With both ends included, repeat exactly the lines of the entries below from the one containing "intros Ha. rewrite" down to the one containing "apply get_peer_stats_length in", and no others.

Stored data
----
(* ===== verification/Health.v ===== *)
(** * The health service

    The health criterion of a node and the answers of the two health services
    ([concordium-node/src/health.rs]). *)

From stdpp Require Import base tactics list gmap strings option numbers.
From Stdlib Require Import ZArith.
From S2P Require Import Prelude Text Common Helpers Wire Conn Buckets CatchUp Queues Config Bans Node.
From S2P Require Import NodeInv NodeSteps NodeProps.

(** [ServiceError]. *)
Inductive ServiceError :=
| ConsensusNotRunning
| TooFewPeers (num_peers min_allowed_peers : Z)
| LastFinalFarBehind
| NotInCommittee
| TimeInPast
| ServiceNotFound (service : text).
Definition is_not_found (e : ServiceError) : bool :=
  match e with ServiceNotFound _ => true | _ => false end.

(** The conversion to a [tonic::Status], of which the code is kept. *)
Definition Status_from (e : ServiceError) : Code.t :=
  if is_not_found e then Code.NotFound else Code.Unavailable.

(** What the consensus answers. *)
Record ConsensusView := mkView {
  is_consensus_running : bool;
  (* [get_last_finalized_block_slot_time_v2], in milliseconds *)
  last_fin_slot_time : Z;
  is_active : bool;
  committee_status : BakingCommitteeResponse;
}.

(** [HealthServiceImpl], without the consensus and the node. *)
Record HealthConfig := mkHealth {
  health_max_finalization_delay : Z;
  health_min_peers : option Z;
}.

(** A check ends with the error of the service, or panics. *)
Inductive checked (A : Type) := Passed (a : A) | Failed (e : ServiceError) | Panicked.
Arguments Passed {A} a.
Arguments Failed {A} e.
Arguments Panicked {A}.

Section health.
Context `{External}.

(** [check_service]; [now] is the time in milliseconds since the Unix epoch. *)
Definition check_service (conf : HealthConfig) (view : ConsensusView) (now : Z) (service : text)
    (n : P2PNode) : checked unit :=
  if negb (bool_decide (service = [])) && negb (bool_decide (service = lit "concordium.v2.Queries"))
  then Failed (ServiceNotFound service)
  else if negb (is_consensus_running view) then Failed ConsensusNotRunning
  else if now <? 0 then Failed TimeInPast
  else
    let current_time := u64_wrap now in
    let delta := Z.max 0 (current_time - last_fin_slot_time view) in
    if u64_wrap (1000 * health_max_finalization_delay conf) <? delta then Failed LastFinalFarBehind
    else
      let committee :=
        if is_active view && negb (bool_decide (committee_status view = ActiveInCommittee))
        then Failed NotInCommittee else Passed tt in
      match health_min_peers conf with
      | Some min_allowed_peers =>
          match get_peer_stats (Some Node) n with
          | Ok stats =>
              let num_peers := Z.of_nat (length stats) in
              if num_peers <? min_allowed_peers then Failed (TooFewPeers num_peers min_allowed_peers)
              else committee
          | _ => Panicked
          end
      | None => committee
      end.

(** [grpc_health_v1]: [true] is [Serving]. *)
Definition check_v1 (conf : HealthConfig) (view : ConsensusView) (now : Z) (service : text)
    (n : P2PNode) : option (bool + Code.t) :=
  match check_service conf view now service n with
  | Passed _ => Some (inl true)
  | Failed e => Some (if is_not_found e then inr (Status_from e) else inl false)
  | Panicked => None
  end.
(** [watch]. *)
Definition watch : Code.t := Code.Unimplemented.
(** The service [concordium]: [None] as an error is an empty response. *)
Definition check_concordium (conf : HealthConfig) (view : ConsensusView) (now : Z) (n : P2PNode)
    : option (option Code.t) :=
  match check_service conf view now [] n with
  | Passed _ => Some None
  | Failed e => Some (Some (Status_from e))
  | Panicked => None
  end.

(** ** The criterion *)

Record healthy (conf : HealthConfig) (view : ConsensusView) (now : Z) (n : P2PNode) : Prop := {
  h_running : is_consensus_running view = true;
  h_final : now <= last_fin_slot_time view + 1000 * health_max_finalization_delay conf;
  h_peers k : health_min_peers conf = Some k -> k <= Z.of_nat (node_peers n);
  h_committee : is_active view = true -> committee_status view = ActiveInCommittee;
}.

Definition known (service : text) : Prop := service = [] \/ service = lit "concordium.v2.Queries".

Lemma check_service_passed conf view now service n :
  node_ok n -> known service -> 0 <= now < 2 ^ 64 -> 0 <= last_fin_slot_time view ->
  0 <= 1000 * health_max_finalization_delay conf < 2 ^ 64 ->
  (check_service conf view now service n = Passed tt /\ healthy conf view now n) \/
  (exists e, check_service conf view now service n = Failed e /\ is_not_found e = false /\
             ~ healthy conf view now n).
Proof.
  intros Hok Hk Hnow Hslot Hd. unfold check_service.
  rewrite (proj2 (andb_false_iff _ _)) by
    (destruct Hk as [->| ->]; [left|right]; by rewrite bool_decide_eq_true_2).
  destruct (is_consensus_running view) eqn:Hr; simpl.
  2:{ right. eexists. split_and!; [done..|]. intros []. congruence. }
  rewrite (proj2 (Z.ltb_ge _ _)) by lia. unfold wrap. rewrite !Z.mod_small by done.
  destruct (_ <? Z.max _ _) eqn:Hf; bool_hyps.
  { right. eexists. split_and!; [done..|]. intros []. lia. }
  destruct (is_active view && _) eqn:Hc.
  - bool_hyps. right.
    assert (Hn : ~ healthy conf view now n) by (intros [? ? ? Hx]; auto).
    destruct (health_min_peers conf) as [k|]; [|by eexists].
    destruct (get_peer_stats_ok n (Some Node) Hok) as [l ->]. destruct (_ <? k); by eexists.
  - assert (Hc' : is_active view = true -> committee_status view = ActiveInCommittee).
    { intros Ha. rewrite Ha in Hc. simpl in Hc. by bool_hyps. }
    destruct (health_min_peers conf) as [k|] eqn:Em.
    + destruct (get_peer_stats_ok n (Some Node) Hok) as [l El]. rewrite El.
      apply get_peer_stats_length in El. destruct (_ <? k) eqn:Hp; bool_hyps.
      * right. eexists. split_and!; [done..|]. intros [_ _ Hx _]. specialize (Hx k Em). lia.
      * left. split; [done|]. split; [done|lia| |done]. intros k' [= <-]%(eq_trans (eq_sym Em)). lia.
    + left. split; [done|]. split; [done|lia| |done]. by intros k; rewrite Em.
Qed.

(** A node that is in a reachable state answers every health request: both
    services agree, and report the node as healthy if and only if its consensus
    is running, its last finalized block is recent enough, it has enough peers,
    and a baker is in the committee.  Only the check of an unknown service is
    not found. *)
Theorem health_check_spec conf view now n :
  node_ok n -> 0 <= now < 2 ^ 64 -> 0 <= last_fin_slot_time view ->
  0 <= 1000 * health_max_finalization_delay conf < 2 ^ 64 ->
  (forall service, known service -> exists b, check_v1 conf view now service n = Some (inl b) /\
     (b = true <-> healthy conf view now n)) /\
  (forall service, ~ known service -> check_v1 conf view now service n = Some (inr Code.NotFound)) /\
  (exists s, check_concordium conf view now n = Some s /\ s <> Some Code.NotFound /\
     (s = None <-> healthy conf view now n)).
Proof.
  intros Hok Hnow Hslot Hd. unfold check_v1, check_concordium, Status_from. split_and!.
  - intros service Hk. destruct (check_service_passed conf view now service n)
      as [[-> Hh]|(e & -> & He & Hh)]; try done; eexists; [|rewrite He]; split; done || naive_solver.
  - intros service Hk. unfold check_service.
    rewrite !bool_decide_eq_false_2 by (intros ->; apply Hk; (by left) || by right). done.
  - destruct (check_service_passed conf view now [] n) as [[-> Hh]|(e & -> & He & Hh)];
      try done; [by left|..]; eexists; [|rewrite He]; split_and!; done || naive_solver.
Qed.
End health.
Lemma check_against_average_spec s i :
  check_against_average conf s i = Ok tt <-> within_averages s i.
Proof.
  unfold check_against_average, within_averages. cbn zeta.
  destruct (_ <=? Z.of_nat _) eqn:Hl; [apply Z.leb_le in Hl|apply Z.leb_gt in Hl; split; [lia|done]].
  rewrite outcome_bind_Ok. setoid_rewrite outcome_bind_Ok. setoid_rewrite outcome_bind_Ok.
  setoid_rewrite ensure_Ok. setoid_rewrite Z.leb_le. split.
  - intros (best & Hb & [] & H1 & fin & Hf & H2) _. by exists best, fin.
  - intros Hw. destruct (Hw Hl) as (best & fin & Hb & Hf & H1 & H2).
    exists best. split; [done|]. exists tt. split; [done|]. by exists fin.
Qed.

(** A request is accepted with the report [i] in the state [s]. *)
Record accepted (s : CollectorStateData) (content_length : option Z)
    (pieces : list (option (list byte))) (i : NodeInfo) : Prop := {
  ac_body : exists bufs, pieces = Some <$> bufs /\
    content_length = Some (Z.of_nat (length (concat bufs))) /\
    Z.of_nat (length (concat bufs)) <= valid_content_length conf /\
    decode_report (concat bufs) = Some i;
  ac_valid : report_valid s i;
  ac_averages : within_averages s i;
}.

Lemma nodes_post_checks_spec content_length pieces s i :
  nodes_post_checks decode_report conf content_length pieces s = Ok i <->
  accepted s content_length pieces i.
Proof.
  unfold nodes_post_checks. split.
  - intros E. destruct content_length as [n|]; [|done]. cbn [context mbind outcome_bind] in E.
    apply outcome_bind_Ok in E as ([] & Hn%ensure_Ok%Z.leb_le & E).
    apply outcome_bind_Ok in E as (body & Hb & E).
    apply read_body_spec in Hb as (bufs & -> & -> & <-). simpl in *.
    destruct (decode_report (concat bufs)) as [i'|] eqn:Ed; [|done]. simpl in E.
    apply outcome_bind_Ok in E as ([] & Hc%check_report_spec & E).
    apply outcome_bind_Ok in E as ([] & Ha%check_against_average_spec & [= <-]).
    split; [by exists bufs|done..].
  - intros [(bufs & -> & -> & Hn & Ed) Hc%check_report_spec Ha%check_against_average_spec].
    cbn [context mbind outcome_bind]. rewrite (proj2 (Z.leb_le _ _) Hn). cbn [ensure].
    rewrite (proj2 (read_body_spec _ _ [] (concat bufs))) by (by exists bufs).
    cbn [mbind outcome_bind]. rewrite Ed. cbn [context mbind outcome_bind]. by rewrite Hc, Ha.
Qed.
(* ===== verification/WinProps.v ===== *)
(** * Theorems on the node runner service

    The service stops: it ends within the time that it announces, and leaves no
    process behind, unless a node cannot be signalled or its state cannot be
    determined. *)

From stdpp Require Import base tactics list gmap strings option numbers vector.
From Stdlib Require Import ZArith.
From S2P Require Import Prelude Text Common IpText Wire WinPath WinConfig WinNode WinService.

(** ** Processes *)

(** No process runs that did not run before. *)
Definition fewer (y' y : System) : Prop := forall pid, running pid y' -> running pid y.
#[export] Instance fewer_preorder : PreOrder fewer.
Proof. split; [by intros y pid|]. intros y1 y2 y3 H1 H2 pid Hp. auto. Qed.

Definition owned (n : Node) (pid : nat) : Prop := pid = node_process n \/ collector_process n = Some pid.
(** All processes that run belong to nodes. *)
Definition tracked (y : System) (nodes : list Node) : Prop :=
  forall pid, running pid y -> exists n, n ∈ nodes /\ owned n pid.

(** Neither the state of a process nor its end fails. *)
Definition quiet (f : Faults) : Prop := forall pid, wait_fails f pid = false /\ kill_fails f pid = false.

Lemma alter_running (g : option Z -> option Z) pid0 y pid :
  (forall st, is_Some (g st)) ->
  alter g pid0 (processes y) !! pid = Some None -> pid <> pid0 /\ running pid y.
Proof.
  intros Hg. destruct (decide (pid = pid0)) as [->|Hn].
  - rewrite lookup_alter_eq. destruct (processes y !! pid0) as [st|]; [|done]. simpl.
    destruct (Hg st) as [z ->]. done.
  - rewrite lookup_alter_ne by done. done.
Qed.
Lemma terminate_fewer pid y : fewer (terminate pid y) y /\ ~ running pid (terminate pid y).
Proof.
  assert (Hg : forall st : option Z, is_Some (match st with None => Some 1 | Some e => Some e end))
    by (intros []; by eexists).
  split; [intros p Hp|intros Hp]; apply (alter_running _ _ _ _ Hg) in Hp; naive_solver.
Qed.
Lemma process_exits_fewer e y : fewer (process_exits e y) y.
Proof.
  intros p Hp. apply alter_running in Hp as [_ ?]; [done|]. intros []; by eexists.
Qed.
----
Completed task ::
    { intros Ha. rewrite Ha in Hc. simpl in Hc. by bool_hyps. }
    destruct (health_min_peers conf) as [k|] eqn:Em.
    + destruct (get_peer_stats_ok n (Some Node) Hok) as [l El]. rewrite El.
      apply get_peer_stats_length in El. destruct (_ <? k) eqn:Hp; bool_hyps.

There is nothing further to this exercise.